*** Opening RECORDS FOR THIS TASK ***

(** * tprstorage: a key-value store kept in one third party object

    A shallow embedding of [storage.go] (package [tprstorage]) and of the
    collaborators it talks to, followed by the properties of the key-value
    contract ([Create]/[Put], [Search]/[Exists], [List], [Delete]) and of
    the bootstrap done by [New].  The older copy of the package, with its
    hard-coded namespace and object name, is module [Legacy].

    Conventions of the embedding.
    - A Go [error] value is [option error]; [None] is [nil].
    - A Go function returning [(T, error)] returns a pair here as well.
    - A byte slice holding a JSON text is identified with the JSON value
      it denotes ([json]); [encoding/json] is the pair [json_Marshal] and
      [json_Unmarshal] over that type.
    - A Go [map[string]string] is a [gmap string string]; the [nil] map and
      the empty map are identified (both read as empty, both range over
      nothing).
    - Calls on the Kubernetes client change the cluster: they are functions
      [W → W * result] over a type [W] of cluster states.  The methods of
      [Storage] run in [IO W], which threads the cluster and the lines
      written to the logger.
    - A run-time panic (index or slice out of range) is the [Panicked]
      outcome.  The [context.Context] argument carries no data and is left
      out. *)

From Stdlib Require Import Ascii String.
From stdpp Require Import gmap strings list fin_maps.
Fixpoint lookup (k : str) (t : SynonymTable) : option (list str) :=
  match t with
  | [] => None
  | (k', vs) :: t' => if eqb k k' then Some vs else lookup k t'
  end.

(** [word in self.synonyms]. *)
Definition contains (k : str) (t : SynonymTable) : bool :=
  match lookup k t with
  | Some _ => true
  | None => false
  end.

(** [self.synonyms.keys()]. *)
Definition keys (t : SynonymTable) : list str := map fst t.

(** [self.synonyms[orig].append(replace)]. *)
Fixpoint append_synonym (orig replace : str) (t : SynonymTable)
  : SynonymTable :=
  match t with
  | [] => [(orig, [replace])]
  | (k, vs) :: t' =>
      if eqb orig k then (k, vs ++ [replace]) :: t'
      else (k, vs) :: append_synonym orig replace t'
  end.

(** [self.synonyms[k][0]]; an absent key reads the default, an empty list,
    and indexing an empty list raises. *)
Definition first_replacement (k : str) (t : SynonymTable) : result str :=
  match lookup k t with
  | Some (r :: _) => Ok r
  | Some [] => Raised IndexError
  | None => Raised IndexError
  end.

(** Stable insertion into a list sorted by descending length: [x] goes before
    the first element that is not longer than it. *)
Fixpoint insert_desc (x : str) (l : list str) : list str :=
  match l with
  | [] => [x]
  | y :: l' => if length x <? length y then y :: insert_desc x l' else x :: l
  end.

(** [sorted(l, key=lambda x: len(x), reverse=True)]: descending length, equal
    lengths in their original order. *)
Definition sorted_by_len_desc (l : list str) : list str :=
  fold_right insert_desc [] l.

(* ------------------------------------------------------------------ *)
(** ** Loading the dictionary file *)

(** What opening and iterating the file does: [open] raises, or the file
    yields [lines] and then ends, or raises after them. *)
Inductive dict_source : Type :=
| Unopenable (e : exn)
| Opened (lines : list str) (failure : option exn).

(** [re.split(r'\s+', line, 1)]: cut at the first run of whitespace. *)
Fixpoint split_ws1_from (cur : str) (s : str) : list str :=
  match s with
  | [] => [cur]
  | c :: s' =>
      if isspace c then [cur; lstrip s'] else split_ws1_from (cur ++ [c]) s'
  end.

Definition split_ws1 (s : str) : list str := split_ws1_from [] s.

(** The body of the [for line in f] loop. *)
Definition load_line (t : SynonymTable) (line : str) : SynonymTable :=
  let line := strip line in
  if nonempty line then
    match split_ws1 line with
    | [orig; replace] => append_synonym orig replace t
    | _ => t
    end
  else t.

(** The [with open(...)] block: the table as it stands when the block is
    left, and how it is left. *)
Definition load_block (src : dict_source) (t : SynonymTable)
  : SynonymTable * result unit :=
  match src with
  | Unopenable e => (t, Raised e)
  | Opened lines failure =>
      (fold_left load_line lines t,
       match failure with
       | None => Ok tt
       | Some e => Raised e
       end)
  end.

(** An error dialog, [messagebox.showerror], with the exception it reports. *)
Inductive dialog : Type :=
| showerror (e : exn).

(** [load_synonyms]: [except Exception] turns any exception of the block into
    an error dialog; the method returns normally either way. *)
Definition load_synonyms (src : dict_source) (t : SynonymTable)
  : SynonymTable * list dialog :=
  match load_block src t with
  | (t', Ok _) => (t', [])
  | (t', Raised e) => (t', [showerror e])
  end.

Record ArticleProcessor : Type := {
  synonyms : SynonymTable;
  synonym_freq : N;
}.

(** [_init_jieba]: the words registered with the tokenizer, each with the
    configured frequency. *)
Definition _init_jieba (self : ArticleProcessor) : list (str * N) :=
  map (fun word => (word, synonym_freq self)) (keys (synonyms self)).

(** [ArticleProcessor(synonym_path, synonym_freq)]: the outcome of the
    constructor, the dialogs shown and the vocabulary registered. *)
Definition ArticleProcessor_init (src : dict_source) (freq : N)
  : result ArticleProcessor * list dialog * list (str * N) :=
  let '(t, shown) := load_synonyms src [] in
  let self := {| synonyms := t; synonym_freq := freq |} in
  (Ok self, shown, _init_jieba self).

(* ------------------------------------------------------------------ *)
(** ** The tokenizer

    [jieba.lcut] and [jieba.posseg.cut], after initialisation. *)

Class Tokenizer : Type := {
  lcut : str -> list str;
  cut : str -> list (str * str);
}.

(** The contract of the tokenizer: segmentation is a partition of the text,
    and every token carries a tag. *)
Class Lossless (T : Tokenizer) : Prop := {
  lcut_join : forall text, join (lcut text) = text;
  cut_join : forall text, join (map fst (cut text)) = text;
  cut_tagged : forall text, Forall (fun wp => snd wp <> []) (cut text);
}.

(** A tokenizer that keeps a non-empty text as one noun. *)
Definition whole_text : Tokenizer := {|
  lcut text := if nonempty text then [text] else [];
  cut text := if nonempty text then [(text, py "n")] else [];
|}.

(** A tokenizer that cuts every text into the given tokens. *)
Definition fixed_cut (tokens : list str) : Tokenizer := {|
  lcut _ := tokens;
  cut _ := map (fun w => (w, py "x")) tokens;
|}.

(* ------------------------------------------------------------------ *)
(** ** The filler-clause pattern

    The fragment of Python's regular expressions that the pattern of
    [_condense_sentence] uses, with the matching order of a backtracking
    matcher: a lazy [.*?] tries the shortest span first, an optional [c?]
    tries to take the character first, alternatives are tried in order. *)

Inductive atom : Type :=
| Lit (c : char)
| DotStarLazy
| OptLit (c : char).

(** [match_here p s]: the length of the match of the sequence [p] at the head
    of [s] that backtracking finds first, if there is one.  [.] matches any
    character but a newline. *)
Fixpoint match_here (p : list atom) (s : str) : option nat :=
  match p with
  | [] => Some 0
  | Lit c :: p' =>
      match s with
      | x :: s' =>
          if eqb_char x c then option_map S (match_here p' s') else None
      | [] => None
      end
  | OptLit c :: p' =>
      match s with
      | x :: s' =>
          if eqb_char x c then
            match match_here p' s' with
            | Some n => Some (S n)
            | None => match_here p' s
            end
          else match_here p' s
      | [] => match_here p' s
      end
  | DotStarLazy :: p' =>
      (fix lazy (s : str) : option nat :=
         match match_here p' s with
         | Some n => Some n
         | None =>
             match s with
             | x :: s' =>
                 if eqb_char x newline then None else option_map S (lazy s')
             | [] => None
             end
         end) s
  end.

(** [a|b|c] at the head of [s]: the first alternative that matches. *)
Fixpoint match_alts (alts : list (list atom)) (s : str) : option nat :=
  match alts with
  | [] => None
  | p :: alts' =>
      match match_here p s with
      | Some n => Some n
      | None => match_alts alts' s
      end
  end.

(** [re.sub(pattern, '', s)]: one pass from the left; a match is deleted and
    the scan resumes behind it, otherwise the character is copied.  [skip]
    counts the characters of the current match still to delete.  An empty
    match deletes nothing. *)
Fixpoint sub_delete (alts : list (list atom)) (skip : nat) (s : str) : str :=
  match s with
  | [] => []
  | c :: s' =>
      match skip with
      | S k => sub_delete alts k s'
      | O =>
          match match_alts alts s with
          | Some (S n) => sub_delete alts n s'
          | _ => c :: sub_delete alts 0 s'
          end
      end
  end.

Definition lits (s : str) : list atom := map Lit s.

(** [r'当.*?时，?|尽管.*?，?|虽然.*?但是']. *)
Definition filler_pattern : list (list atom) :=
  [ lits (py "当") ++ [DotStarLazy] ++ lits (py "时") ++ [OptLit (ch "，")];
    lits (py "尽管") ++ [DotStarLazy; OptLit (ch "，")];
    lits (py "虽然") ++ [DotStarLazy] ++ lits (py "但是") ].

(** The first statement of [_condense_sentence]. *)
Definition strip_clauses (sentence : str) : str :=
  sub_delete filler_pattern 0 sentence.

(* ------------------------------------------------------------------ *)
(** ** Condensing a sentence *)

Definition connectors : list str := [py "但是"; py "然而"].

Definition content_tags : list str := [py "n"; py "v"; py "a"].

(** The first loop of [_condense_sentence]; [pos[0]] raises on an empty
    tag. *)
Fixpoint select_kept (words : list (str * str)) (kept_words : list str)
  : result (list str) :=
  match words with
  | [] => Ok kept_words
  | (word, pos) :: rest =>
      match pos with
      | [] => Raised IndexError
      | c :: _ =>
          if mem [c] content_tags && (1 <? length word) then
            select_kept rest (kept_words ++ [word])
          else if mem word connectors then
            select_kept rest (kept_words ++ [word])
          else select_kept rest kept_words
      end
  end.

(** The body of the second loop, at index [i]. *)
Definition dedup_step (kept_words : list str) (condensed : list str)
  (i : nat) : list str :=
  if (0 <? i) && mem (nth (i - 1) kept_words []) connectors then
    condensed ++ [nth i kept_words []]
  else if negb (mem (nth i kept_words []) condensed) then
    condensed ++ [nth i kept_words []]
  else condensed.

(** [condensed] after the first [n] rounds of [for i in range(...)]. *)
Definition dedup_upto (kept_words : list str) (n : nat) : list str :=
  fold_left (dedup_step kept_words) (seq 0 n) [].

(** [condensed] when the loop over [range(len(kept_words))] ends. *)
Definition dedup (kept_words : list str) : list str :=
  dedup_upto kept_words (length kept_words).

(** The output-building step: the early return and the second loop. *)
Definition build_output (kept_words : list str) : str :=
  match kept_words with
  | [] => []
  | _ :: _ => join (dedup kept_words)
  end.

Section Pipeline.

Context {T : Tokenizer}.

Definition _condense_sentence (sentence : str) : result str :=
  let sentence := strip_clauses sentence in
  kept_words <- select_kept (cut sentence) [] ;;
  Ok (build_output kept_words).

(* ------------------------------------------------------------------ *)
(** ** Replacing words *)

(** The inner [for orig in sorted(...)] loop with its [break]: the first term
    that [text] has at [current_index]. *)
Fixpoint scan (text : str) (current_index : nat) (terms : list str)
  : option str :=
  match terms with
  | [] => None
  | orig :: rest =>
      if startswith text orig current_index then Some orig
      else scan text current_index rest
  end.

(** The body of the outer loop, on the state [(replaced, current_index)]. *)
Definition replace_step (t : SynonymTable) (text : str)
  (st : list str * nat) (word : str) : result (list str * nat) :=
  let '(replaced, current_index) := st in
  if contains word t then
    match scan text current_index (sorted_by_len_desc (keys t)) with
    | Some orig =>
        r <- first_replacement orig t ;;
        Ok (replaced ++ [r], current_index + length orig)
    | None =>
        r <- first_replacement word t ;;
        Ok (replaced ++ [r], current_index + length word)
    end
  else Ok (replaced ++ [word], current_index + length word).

*** Closing RECORDS FOR THIS TASK ***

**WHAT THE TASK ASKS**
Your answer should be the exact lines above from the one with "match kept_words with" through the one with "that [text] has at [current_index]. *)", both included, and nothing besides.

**OUTPUT FOR THIS TASK**
  match kept_words with
  | [] => []
  | _ :: _ => join (dedup kept_words)
  end.

Section Pipeline.

Context {T : Tokenizer}.

Definition _condense_sentence (sentence : str) : result str :=
  let sentence := strip_clauses sentence in
  kept_words <- select_kept (cut sentence) [] ;;
  Ok (build_output kept_words).

(* ------------------------------------------------------------------ *)
(** ** Replacing words *)

(** The inner [for orig in sorted(...)] loop with its [break]: the first term
    that [text] has at [current_index]. *)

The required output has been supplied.